One Gateway, Zero Trust: How We Gave Internal Services a Controlled Public Face

One Gateway, Zero Trust

Note: Internal service names used throughout this post are illustrative.

The Problem

We have a lot of internal services. As ZenBusiness's platform grew, so did the ecosystem of microservices powering it — each owning a defined slice of the business. That's the right architecture for us; but it left a gap. There was no clean, secure way to expose any of it to external clients.

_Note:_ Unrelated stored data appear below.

Lemma encodable_app s1 s2 :
  Py.encodable (s1 ++ s2) = Py.encodable s1 && Py.encodable s2.
Proof. apply forallb_app. Qed.

(** Encoding one code point raises exactly on what is not a scalar value. *)
Lemma utf8_encode_cp_returns c : returns (Py.utf8_encode_cp c) = Py.scalar c.
Proof.
  unfold Py.scalar, Py.utf8_encode_cp.
  by_cases_on_comparisons; simpl; try reflexivity; lia.
Qed.

Lemma utf8_encode_returns s : returns (Py.utf8_encode s) = Py.encodable s.
Proof.
  induction s as [|c s IH]; simpl; [reflexivity|].
  rewrite <- IH, <- utf8_encode_cp_returns.
  destruct (Py.utf8_encode_cp c); simpl; [|reflexivity].
  destruct (Py.utf8_encode s); reflexivity.
Qed.

Lemma utf8_decode_ascii bs :
  forallb Py.is_ascii bs = true -> Py.utf8_decode bs = Ok (Py.ascii_str bs).
Proof.
  induction bs as [|b bs IH]; simpl; [reflexivity|].
  intros [Hb Hbs]%andb_true_iff. unfold Py.is_ascii in Hb.
  rewrite Hb, (IH Hbs). reflexivity.
Qed.

Lemma encodable_ascii_str bs :
  forallb Py.is_ascii bs = true -> Py.encodable (Py.ascii_str bs) = true.
Proof.
  induction bs as [|b bs IH]; simpl; [reflexivity|].
  intros [Hb Hbs]%andb_true_iff. rewrite (IH Hbs), andb_true_r.
  apply scalar_small. apply N.ltb_lt in Hb. lia.
Qed.

(** ** Base64 output *)

Lemma sextet_ascii n : Py.is_ascii (Base64.sextet n) = true.
Proof.
  unfold Base64.sextet.
  assert (Hall : forallb Py.is_ascii (Base64.pad_char :: Base64.alphabet) = true)
    by (vm_compute; reflexivity).
  rewrite forallb_forall in Hall. apply Hall.
  destruct (nth_in_or_default (N.to_nat (N.land n 63)) Base64.alphabet
              Base64.pad_char) as [Hin | ->]; [right; exact Hin | left; reflexivity].
Qed.
(** * BacteriaHunter: the simulation core of [src/components/games/BacteriaHunter.tsx]

    A shallow embedding of the game's level generator, spawner, steering,
    projectile and scoring code, and of its key, mouse and click handlers
    with the player movement.  JavaScript numbers that carry geometry or
    time steps are read as real numbers ([R]); hit points, points, scores,
    counters and millisecond time stamps are integers ([Z]).  The steering
    step is given a second time in IEEE 754 binary64 ([Module Double]), the
    arithmetic the program runs in, for what depends on rounding.  Meshes,
    materials, lights and the renderer are presentation and are left out; of
    a mesh only its [position] is kept. *)

From Stdlib Require Import Reals Lra Lia ZArith List String Bool.
From Stdlib Require Floats.
Import ListNotations.
Open Scope R_scope.

(** ** three.js [Vector3]

    The methods of the vector library that the game calls, after the
    library's own definitions: [normalize] is [divideScalar(length() || 1)],
    [lerp(v, a)] adds [(v - this) * a] to each coordinate, [distanceTo] is the
    square root of [distanceToSquared].  Over [R] a normalized vector has
    length exactly 1 (or is the zero vector); in binary64 its length is 1
    only up to rounding, see [Double.Vector3]. *)
Module Vector3.

Record t : Type := mk { x : R; y : R; z : R }.

Definition zero : t := mk 0 0 0.
(** * NeoMutt: the GDBM store backend, the maildir delimiter validator and
      the data shared by the index

    A shallow embedding of three translation units:
    - [store/gdbm.c]: the adapter binding the key/value store contract to
      GNU dbm;
    - [maildir/config.c]: the validator of [maildir_field_delimiter];
    - [index/shared_data.c]: the data shared between index, pager and sidebar.

    C pointers are [option]s ([None] is NULL), C integers are [Z] with
    their conversions written out, static and heap state is passed
    explicitly. *)

From Stdlib Require Import ZArith Lia Strings.Byte Ascii String List.
From stdpp Require Import gmap strings list fin_maps.

Local Open Scope Z_scope.

(** ** Machine integers and memory *)

Module C.

(** [INT_MAX] of <limits.h>: [int] is 32 bits wide on every platform
    NeoMutt builds on. *)
Definition INT_MAX : Z := 2147483647.

(** [SIZE_MAX]: [size_t] is an unsigned 64-bit integer (LP64). *)
Definition SIZE_MAX : Z := 18446744073709551615.

(** Conversion to [int] (assignment of a [size_t] to an [int] field):
    reduction modulo 2^32 into the signed range. *)
Definition to_int (z : Z) : Z := (z + 2147483648) mod 4294967296 - 2147483648.

(** Conversion to [size_t] (assignment of an [int] to a [size_t] object):
    reduction modulo 2^64. *)
Definition to_size_t (z : Z) : Z := z mod 18446744073709551616.

(** Memory is a finite map from block addresses to the bytes of the
    block; a pointer to a buffer is NULL or the address of a block. *)
Definition addr : Type := positive.

Definition memory : Type := gmap positive (list byte).

(** [malloc]: a block at an address no live block uses. *)
Definition malloc (bytes : list byte) (m : memory) : addr * memory :=
  let a := fresh (dom m) in (a, <[a := bytes]> m).

(** [free] of a non-null pointer. *)
Definition free (a : addr) (m : memory) : memory := delete a m.

End C.

Export C.

#[global] Instance byte_eq_dec : EqDecision byte := Byte.byte_eq_dec.

#[global] Instance byte_countable : Countable byte :=
  inj_countable Byte.to_N Byte.of_N Byte.of_to_N.

(** ** The GNU dbm library, as the adapter sees it *)

(** The [datum] of <gdbm.h>: a pointer and a size in bytes ([int]). *)
Record datum : Type := Datum { dptr : option addr; dsize : Z }.

(** [datum d = { 0 };] *)
Definition datum_zero : datum := {| dptr := None; dsize := 0 |}.

(** The open modes of <gdbm.h>. *)
Inductive open_flag : Type :=
| GDBM_READER
| GDBM_WRITER
| GDBM_WRCREAT
| GDBM_NEWDB.

(** The store modes of <gdbm.h>. *)
Inductive store_flag : Type :=
| GDBM_INSERT
| GDBM_REPLACE.

#[global] Instance open_flag_eq_dec : EqDecision open_flag.
Proof. solve_decision. Defined.

#[global] Instance store_flag_eq_dec : EqDecision store_flag.
Proof. solve_decision. Defined.

#[global] Instance datum_eq_dec : EqDecision datum.
Proof. solve_decision. Defined.

(** The entry points of libgdbm the adapter links against.  The library
    is external to NeoMutt: the adapter is written against this interface
    and its properties that do not depend on what the library does are
    proved for every implementation of it.  [gdbm_state] is everything the
    library can see and change besides the program's memory (the file
    system, its descriptors); [GDBM_FILE] is a non-null descriptor.
    [gdbm_open]'s last argument (the fatal-error callback) is always NULL
    in the adapter and is left out. *)
Class GdbmLib : Type := {
  gdbm_state : Type;
  GDBM_FILE : Type;
  gdbm_open : string -> Z -> open_flag -> Z -> gdbm_state -> option GDBM_FILE * gdbm_state;
  gdbm_fetch : GDBM_FILE -> datum -> memory * gdbm_state -> datum * (memory * gdbm_state);
  gdbm_store : GDBM_FILE -> datum -> datum -> store_flag -> memory * gdbm_state -> Z * (memory * gdbm_state);
  gdbm_delete : GDBM_FILE -> datum -> memory * gdbm_state -> Z * (memory * gdbm_state);
  gdbm_close : GDBM_FILE -> gdbm_state -> gdbm_state
}.

(** A call into libgdbm, as recorded in the world's call log. *)
Inductive gdbm_call `{GdbmLib} : Type :=
| CallOpen (path : string) (block_size : Z) (flags : open_flag) (mode : Z)
| CallFetch (dbf : GDBM_FILE) (key : datum)
| CallStore (dbf : GDBM_FILE) (key content : datum) (flag : store_flag)
| CallDelete (dbf : GDBM_FILE) (key : datum)
| CallClose (dbf : GDBM_FILE).

(** The world the adapter runs in: the program's memory, the state behind
    libgdbm, and the log of the calls made into libgdbm, oldest first. *)
Record world `{GdbmLib} : Type := World {
  w_mem : memory;
  w_gdbm : gdbm_state;
  w_calls : list gdbm_call
}.

(** ** A state monad over the world *)

Definition M `{GdbmLib} (A : Type) : Type := world -> A * world.

Definition ret `{GdbmLib} {A : Type} (a : A) : M A := fun w => (a, w).

Definition bind `{GdbmLib} {A B : Type} (m : M A) (k : A -> M B) : M B :=
  fun w => let (a, w') := m w in k a w'.

Notation "'do' x <- m ; k" := (bind m (fun x => k))
  (at level 10, x name, m at level 100, k at level 200).

(** Each library call is logged, then run. *)
Definition call_open `{GdbmLib} (path : string) (block_size : Z)
    (flags : open_flag) (mode : Z) : M (option GDBM_FILE) :=
  fun w =>
    let (db, g) := gdbm_open path block_size flags mode (w_gdbm w) in
    (db, {| w_mem := w_mem w; w_gdbm := g;
            w_calls := w_calls w ++ [CallOpen path block_size flags mode] |}).
Lemma lazy_search_sound (s : string) (g : groups) (rest : string) :
  lazy_search s = Some (g, rest) -> shape g rest s.
Proof.
  revert g rest. induction s as [|c s IH]; cbn [lazy_search]; intros g rest H;
    [discriminate |].
  destruct (Char.is_newline c) eqn:Hc; [discriminate |].
  destruct (match_tail s) as [[[[g2 g3] g4] r]|] eqn:Et.
  - injection H as <- <-. unfold shape; cbn.
    repeat split; [discriminate | now rewrite no_newline_cons, Hc |].
    exists s. split; [reflexivity | now apply match_tail_sound].
  - destruct (lazy_search s) as [[g0 r0]|] eqn:Es; [| discriminate].
    injection H as <- <-.
    destruct (IH _ _ eq_refl) as (Hne & Hnl & t & -> & Ht).
    unfold shape; cbn. repeat split; [discriminate | |].
    + now rewrite no_newline_cons, Hc, Hnl.
    + now exists t.
Qed.

Lemma lazy_search_shortest (s : string) (g : groups) (rest : string) :
  lazy_search s = Some (g, rest) ->
  forall g' rest', shape g' rest' s ->
    String.length (group1 g) <= String.length (group1 g').
Proof.
  revert g rest. induction s as [|c s IH]; cbn [lazy_search]; intros g rest H;
    [discriminate |].
  destruct (Char.is_newline c) eqn:Hc; [discriminate |].
  intros g' rest' (Hne & Hnl & t & Hs & Ht).
  destruct (group1 g') as [|c' n'] eqn:En; [congruence |].
  cbn in Hs. injection Hs as <- Hs.
  destruct (match_tail s) as [[[[g2 g3] g4] r]|] eqn:Et.
  - injection H as <- <-. cbn. lia.
  - destruct (lazy_search s) as [[g0 r0]|] eqn:Es; [| discriminate].
    injection H as <- <-. cbn.
    destruct n' as [|c'' n''].
    + cbn in Hs. subst t. apply match_tail_complete in Ht. congruence.
    + apply le_n_S.
      apply (IH _ _ eq_refl
               (mkGroups (String c'' n'') (group2 g') (group3 g') (group4 g')) rest').
      unfold shape; cbn. repeat split; [discriminate | |].
      * rewrite no_newline_cons in Hnl. now apply andb_prop in Hnl.
      * now exists t.
Qed.

Lemma lazy_search_complete (s : string) (g : groups) (rest : string) :
  shape g rest s -> exists g' rest', lazy_search s = Some (g', rest').
Proof.
  destruct g as [n g2 g3 g4]. unfold shape; cbn [group1 group2 group3 group4].
  revert s. induction n as [|c n IH]; intros s (Hne & Hnl & t & -> & Ht);
    [congruence |].
  cbn [append lazy_search].
  rewrite no_newline_cons in Hnl. apply andb_prop in Hnl as [Hc Hnl].
  apply negb_true_iff in Hc. rewrite Hc.
  destruct (match_tail (n ++ t)) as [[[[x2 x3] x4] r]|] eqn:Et; [eauto |].
  destruct n as [|c' n'].
  - cbn in Et. apply match_tail_complete in Ht. congruence.
  - destruct (IH (String c' n' ++ t)) as (g' & rest' & ->); [| eauto].
    repeat split; [discriminate | assumption | now exists t].
Qed.

Lemma shape_unique (s : string) (g g' : groups) (rest rest' : string) :
  shape g rest s -> shape g' rest' s ->
  String.length (group1 g) = String.length (group1 g') ->
  g = g' /\ rest = rest'.
Proof.
  intros (_ & _ & t & Hs & Ht) (_ & _ & t' & Hs' & Ht') Hlen.
  rewrite Hs in Hs'.
  destruct (append_cut _ _ _ _ Hs') as (z & Hz & Hzt); [lia |].
  assert (z = "") as ->.
  { apply (f_equal String.length) in Hz. rewrite length_append in Hz.
    destruct z; [reflexivity | cbn in Hz; lia]. }
  rewrite append_nil_r in Hz. cbn in Hzt. subst t'.
  apply match_tail_complete in Ht, Ht'. rewrite Ht in Ht'.
  destruct g, g'. cbn in *. injection Ht' as -> -> -> ->. now subst.
Qed.

(** The matcher finds exactly the match the pattern describes. *)
Theorem re_match_iff (s : string) (g : groups) :
  re_match s = Some g <-> matches s g.
Proof.
  unfold re_match. split.
  - destruct (lazy_search s) as [[g0 r]|] eqn:E; [| discriminate].
    cbn. intros [= ->]. exists r. split.
    + now apply lazy_search_sound.
    + now apply (lazy_search_shortest _ _ _ E).
  - intros (rest & Hs & Hmin).
    destruct (lazy_search_complete _ _ _ Hs) as (g' & rest' & E). rewrite E. cbn.
    pose proof (lazy_search_sound _ _ _ E) as Hs'.
    pose proof (lazy_search_shortest _ _ _ E _ _ Hs) as H1.
    pose proof (Hmin _ _ Hs') as H2.
    destruct (shape_unique _ _ _ _ _ Hs Hs') as [-> _]; [lia | reflexivity].
Qed.

(** *** Matching is on a front of the text *)

Lemma digit_not_sp (c : ascii) : Char.is_digit c = true -> is_sp c = false.
Proof.
  unfold is_sp. destruct (Ascii.eqb_spec c " ") as [->|]; [discriminate | reflexivity].
Qed.

Lemma digits_no_sp (n : nat) (s : string) :
  digits_of_length n s -> has_char is_sp s = false.
Proof. intros [_ H]. now apply all_digits_has_char; [apply digit_not_sp |]. Qed.

Lemma date_text_no_sp (d : string) : date_text d -> has_char is_sp d = false.
Proof.
  intros (y & m & dd & -> & Hy & Hm & Hd).
  rewrite !has_char_append.
  rewrite (digits_no_sp _ _ Hy), (digits_no_sp _ _ Hm), (digits_no_sp _ _ Hd). reflexivity.
Qed.

(** After its leading blank, the tail of the pattern contains no blank. *)
Lemma tail_shape_no_sp (id d1 d2 rest t : string) :
  tail_shape id d1 d2 rest t ->
  exists q, t = " " ++ q ++ rest /\ has_char is_sp q = false
            /\ tail_shape id d1 d2 "" (" " ++ q).
Proof.
  intros (ds & -> & Hne & Hds & Hd1 & Hd2 & ->).
  exists ("(" ++ ("S" ++ ds) ++ ")[C]:" ++ d1 ++ ":" ++ d2).
  split; [now norm_append |]. split.
  - rewrite !has_char_append.
    rewrite (date_text_no_sp _ Hd1), (date_text_no_sp _ Hd2).
    rewrite (all_digits_has_char is_sp _ digit_not_sp Hds). reflexivity.
  - exists ds. repeat split; try assumption. norm_append. now rewrite append_nil_r.
Qed.

Lemma match_tail_extend (t x id d1 d2 r : string) :
  match_tail t = Some (id, d1, d2, r) ->
  match_tail (t ++ x) = Some (id, d1, d2, r ++ x).
Proof.
  intros H. apply match_tail_sound in H as (ds & -> & Hne & Hds & Hd1 & Hd2 & ->).
  apply match_tail_complete. exists ds. repeat split; try assumption.
  now norm_append.
Qed.

(** A tail that fails in front of a later match still fails when the text
    is continued: it did not fail for lack of text. *)
Lemma match_tail_stays_none (s x : string) (g : groups) (r : string) :
  match_tail s = None -> lazy_search s = Some (g, r) -> match_tail (s ++ x) = None.
Proof.
  intros Hnone Hlater.
  destruct (match_tail (s ++ x)) as [[[[id d1] d2] r1]|] eqn:E; [| reflexivity].
  exfalso.
  apply match_tail_sound in E.
  destruct (tail_shape_no_sp _ _ _ _ _ E) as (q & Hsx & Hq & Hfull).
  destruct (Nat.le_gt_cases (String.length (" " ++ q)) (String.length s)) as [Hle|Hgt].
  - (* the whole tail lies within [s] *)
    rewrite <- append_assoc in Hsx. symmetry in Hsx.
    destruct (append_cut _ _ _ _ Hsx Hle) as (z & -> & _).
    destruct Hfull as (ds & Hid & Hne & Hds & Hd1 & Hd2 & Hq').
    assert (tail_shape id d1 d2 z ((" " ++ q) ++ z)) as Hz.
    { exists ds. repeat split; try assumption.
      rewrite Hq'. norm_append. reflexivity. }
    apply match_tail_complete in Hz. congruence.
  - (* [s] stops inside the tail *)
    rewrite <- append_assoc in Hsx.
    destruct (append_cut _ _ _ _ Hsx) as (z & Hz & _); [lia |].
    apply lazy_search_sound in Hlater as (Hne & _ & t & Hs & Ht).
    destruct (tail_shape_no_sp _ _ _ _ _ Ht) as (q' & -> & _ & _).
    destruct (group1 g) as [|c n]; [congruence |].
    rewrite Hs in Hz. cbn in Hz. injection Hz as _ Hz.
    rewrite Hz in Hq. norm_append. rewrite !append_assoc in Hq.
    rewrite !has_char_append in Hq. cbn in Hq.
    rewrite orb_true_r in Hq. discriminate.
Qed.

The need was real and a business limitation. Without a standardized way to grant controlled external access to internal services, it was a problem that kept coming up and going unsolved.

This work fills that gap.

The Idea

The solution we built is an authenticated API gateway — a controlled entry point that sits in front of our internal services and enforces a consistent auth and permission model before any request gets through.

The core of it:

External clients authenticate using OAuth 2.0's Client Credentials flow — a machine-to-machine pattern designed for service-to-service communication, with no user login involved
Every token carries embedded, domain-scoped permissions that define exactly what the bearer is allowed to do
The gateway validates tokens, checks permissions, and routes authorized requests — or rejects them cleanly

One entry point. Every request goes through the same checks. No exceptions, no side doors.

How It Works: The Two-Phase Flow

Every interaction with the gateway follows two distinct phases: getting a token, then using it.

Phase 1: Token Acquisition

Before making any API call, the client service requests an OAuth access token from the auth-service using its client_id and client_secret. The auth-service validates those credentials and returns a signed JWT — a JSON Web Token — containing the client's identity and a set of permission claims. This token has a finite lifetime and must be refreshed periodically.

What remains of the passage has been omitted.